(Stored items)
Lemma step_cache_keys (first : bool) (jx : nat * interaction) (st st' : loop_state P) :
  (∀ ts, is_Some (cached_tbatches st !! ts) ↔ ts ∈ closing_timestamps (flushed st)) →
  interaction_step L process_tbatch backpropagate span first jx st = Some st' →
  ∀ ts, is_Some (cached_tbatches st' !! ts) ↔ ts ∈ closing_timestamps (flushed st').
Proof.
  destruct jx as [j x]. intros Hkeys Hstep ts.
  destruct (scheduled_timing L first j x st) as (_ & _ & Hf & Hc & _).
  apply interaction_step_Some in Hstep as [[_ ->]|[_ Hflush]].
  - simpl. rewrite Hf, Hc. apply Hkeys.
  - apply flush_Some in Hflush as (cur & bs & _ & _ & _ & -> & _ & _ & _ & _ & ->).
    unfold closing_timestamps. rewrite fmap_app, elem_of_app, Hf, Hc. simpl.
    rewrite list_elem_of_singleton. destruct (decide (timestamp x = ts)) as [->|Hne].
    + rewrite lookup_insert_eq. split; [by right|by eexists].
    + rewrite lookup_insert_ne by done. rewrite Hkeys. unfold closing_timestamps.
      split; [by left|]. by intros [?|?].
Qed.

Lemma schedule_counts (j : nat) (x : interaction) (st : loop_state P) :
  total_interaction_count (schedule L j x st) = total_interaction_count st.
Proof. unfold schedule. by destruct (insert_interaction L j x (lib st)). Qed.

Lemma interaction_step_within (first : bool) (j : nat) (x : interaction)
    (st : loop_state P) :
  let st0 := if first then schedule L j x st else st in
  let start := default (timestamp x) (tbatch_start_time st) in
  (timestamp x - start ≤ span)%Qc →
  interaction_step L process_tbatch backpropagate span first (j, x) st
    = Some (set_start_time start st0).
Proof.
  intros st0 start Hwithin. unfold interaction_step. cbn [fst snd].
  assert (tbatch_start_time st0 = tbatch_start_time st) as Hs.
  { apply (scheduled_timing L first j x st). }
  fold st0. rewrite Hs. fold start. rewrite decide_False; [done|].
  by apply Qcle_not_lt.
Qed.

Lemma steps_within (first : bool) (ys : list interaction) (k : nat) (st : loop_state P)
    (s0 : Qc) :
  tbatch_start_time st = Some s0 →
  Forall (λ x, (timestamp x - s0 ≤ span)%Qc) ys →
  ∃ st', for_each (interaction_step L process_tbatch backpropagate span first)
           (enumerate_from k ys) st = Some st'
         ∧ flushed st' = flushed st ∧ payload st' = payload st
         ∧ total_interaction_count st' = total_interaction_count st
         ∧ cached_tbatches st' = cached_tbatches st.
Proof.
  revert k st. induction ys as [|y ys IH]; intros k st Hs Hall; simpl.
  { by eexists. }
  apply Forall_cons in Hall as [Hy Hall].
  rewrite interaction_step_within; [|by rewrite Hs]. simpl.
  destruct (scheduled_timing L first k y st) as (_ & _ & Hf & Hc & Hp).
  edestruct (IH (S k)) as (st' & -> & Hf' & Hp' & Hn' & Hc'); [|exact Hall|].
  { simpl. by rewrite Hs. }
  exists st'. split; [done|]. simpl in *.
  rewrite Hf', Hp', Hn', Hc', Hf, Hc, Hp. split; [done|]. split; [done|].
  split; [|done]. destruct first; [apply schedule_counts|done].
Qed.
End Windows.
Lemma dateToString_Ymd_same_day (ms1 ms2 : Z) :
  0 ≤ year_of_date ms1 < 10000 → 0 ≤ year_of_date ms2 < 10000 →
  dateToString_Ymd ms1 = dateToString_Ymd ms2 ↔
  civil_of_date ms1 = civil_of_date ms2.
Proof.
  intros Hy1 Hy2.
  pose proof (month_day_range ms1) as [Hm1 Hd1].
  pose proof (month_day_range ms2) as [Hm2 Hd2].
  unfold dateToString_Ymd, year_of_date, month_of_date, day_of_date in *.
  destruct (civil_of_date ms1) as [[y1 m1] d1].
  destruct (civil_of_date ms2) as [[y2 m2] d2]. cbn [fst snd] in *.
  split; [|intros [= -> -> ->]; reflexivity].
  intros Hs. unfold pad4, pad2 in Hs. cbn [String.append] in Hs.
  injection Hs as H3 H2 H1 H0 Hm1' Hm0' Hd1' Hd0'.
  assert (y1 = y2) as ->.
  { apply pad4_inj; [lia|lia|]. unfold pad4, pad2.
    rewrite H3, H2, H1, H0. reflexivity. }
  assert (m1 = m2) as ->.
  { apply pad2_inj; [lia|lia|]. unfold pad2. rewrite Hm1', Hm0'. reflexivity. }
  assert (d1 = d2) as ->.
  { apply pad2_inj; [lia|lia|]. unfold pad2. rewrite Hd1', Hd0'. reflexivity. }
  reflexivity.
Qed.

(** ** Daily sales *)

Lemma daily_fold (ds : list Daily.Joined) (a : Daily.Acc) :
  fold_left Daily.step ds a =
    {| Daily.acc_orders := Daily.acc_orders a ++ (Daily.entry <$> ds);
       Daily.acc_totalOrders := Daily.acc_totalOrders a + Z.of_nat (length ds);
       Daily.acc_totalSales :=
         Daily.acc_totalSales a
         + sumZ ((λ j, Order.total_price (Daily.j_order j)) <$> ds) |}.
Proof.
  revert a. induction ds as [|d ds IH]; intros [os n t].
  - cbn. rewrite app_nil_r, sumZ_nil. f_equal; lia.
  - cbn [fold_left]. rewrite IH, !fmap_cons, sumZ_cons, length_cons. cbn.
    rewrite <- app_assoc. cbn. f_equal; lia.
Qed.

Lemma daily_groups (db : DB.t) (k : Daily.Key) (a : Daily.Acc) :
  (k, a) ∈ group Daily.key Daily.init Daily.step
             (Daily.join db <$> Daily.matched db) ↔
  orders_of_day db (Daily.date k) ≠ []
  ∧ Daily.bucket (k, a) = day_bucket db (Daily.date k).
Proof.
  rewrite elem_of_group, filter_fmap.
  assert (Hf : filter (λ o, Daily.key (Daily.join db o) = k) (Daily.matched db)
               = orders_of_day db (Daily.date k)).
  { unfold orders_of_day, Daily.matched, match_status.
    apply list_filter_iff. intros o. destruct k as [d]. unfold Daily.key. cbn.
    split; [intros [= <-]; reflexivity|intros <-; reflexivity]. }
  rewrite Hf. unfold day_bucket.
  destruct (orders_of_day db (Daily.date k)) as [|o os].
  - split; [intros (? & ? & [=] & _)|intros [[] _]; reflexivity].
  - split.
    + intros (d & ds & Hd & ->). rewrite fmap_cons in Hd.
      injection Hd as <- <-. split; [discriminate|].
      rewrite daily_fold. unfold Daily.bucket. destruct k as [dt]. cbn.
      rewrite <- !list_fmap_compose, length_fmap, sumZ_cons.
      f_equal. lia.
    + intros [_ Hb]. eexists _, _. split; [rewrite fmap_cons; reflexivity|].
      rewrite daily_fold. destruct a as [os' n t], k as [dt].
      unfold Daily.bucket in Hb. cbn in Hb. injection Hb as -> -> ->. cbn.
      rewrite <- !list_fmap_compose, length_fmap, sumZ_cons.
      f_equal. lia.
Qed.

▶ **WHAT IS BEING ASKED**
Among the entries, find each line that includes the string "backpropagate" and copy it.

▶ **RESPONSE AREA**
  interaction_step L process_tbatch backpropagate span first jx st = Some st' →
  interaction_step L process_tbatch backpropagate span first (j, x) st
  ∃ st', for_each (interaction_step L process_tbatch backpropagate span first)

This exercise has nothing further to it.